MATERIAL FOR THE TASK =
(** * Heatmap dashboard: the statistics engine of [HeatmapService]

    A shallow embedding of [backend/services/heatmap_service.py] and the
    properties of its operations.

    Numbers.  pandas and Python compute on IEEE doubles (binary64).  A
    double is modelled here as a rational, one of the two infinities, or
    NaN (pandas' marker for a missing value).  Every operation returns the
    double nearest to its exact result, a tie going to the even mantissa
    ([of_Q]): 53 bits of precision, subnormal numbers at the bottom of the
    range, an infinity from [2 ^ 1024] on.  The special values follow
    IEEE: a non-zero number divided by zero is an infinity, [0 / 0] and
    [inf - inf] are NaN, and every comparison with NaN is false.  There is
    a single zero: the sign of a zero is not modelled.  A mean adds its
    values in table order. *)

From Stdlib Require Import ZArith QArith Qround Qpower Qabs List Bool Lia Lqa.
From Stdlib Require Import Sorted.
From Stdlib Require Import DecimalString DecimalZ.
From stdpp Require Import gmap strings list fin_maps.

Local Open Scope Z_scope.

(** ** Floating-point values *)

Inductive float : Type :=
| Fin (q : Q)
| PInf
| NInf
| NaN.

Definition Qeqb0 (q : Q) : bool := (Qnum q =? 0)%Z.
Definition Qposb (q : Q) : bool := (0 <? Qnum q)%Z.
Definition Qltb (a b : Q) : bool :=
  (Qnum a * Zpos (Qden b) <? Qnum b * Zpos (Qden a))%Z.

(** Round half to even: the nearest integer, a tie going to the even
    one. *)
Definition round_half_even (q : Q) : Z :=
  let f := Qfloor q in
  let r := (q - inject_Z f)%Q in
  if Qltb r (1 # 2) then f
  else if Qltb (1 # 2) r then f + 1
  else if Z.even f then f else f + 1.

(** [floor (log2 q)] for a positive [q]. *)
Definition Qlog2 (q : Q) : Z :=
  if Qle_bool 1 q then Z.log2 (Qfloor q)
  else - Z.log2_up (Qceiling (/ q)).

(** The exponent of the unit in the last place of the doubles around the
    magnitude [a]: 52 below the exponent of [a], and -1074 for the
    subnormal numbers. *)
Definition ulp_exp (a : Q) : Z := Z.max (-1074) (Qlog2 a - 52).

(** The multiple of the unit in the last place nearest to the magnitude
    [a], a tie going to the even multiple. *)
Definition nearest_abs (a : Q) : Q :=
  (inject_Z (round_half_even (a * 2 ^ (- ulp_exp a))) * 2 ^ ulp_exp a)%Q.

Definition nearest (q : Q) : Q :=
  if Qposb q then nearest_abs (Qabs q) else (- nearest_abs (Qabs q))%Q.

(** The double nearest to [q]: what an operation whose exact result is
    [q] returns. *)
Definition of_Q (q : Q) : float :=
  let r := Qred (nearest q) in
  if Qle_bool (2 ^ 1024) (Qabs r) then if Qposb r then PInf else NInf
  else Fin r.

(** An integer as a double; the integers of the program (years, months
    and the lengths of lists) are below [2 ^ 53] and have a double of
    their own. *)
Definition of_Z (z : Z) : float := Fin (inject_Z z).
Definition of_nat (n : nat) : float := of_Z (Z.of_nat n).

(** [pd.isna] *)
Definition isna (x : float) : bool :=
  match x with NaN => true | _ => false end.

PROBLEM STATEMENT = Which lines of the listing above hold the word "Qltb"? Copy each of them.

RESPONSE =
Definition Qltb (a b : Q) : bool :=
  if Qltb r (1 # 2) then f
  else if Qltb (1 # 2) r then f + 1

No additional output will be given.